▶ Your task:
How many lines in the records below include "split"? Answer with the number only.

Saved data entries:
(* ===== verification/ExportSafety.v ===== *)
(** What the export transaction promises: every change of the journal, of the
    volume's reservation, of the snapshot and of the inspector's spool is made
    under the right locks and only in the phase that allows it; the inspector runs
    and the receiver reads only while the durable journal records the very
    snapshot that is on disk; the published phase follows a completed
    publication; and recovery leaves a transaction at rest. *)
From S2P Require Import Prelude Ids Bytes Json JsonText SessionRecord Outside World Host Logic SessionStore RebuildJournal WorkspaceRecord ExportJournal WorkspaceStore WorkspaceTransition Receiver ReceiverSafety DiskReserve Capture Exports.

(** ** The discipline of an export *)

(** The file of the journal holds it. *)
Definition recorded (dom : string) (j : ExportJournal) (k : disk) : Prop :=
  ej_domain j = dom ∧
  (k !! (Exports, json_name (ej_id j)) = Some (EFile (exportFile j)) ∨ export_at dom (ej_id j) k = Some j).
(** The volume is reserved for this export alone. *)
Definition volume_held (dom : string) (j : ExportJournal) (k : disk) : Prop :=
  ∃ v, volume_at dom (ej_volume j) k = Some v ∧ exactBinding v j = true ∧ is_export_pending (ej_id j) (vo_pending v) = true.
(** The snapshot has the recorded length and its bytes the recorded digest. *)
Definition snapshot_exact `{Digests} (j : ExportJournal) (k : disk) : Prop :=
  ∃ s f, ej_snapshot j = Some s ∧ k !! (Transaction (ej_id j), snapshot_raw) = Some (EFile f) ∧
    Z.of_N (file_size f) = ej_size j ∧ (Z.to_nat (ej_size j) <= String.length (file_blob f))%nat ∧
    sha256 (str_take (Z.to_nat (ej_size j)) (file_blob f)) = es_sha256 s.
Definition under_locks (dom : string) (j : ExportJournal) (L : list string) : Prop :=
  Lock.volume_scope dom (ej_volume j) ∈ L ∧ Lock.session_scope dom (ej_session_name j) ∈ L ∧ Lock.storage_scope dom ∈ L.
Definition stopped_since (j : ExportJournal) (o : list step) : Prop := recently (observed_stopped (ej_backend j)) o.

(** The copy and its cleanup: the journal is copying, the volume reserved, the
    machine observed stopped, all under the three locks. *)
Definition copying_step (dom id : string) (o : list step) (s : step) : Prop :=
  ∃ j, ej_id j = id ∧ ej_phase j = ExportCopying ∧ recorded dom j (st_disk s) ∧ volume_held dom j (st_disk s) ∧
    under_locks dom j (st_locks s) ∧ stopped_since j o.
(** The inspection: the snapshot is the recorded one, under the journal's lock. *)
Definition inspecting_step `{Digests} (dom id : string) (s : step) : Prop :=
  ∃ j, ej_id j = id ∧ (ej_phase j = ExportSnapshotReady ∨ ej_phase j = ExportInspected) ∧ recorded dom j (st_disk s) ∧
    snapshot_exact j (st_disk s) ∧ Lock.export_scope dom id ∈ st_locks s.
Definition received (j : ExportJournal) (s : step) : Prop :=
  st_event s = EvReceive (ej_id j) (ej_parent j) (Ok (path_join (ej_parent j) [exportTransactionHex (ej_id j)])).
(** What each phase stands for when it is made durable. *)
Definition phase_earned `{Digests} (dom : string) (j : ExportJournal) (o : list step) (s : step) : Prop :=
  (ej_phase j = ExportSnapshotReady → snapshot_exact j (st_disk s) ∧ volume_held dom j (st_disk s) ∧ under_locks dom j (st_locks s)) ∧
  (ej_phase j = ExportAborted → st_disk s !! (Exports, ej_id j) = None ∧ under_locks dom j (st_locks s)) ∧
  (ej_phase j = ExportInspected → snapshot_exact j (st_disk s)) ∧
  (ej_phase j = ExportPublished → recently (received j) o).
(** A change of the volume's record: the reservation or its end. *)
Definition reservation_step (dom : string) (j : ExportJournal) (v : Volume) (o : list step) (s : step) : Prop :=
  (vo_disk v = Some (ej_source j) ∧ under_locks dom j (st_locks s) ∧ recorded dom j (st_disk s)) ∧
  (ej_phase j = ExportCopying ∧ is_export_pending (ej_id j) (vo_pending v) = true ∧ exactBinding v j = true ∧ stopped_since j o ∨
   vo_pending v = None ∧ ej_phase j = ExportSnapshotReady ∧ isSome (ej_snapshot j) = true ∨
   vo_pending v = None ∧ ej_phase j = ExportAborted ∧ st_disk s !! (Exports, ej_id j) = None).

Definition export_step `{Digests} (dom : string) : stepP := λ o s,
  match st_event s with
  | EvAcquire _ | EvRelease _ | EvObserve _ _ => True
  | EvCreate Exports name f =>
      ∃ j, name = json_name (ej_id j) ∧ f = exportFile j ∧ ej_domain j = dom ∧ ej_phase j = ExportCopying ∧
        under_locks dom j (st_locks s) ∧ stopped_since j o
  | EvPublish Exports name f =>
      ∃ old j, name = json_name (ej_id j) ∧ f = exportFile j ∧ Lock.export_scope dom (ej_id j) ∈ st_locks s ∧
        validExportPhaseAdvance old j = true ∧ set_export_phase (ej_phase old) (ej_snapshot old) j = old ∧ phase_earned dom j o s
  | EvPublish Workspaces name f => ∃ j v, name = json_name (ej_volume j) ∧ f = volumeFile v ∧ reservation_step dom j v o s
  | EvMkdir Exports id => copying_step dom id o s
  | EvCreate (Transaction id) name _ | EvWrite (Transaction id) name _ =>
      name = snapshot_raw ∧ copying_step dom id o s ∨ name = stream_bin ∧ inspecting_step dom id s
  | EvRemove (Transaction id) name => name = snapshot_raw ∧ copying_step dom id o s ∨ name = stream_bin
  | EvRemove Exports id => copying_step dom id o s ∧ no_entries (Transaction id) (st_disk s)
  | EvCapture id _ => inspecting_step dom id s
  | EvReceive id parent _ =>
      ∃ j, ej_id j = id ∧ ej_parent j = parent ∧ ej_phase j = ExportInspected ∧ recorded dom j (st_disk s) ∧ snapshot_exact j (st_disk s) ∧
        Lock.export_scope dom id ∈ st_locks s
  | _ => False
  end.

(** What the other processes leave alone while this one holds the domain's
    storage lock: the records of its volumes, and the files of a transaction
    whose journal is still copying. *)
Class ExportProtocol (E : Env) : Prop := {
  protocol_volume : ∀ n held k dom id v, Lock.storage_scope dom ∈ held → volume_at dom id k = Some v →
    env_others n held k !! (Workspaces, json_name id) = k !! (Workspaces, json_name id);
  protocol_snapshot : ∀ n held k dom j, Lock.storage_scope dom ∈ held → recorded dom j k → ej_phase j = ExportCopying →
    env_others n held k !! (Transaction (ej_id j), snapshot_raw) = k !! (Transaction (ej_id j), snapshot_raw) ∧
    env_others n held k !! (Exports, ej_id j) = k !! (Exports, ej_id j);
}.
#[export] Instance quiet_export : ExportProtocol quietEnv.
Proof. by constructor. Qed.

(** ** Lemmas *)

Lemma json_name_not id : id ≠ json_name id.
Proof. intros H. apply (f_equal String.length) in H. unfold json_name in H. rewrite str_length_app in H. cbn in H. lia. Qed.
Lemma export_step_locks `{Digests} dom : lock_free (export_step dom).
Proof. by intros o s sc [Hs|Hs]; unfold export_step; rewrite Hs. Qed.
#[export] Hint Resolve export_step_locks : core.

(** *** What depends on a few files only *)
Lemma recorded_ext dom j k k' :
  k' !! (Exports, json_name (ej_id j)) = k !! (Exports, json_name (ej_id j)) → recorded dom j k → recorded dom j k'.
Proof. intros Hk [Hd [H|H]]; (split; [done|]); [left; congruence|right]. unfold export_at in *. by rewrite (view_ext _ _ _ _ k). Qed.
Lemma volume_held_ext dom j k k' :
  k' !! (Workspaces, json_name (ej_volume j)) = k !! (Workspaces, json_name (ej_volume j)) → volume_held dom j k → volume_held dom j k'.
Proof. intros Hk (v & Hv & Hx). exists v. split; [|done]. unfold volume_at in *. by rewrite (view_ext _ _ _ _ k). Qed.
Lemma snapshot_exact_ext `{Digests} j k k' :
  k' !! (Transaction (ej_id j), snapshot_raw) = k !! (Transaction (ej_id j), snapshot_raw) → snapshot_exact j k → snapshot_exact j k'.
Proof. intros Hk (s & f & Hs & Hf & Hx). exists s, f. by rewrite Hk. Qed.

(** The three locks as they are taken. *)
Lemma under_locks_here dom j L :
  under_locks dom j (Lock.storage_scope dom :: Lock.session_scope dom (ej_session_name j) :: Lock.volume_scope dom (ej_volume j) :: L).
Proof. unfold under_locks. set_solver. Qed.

▶ Written solution:
2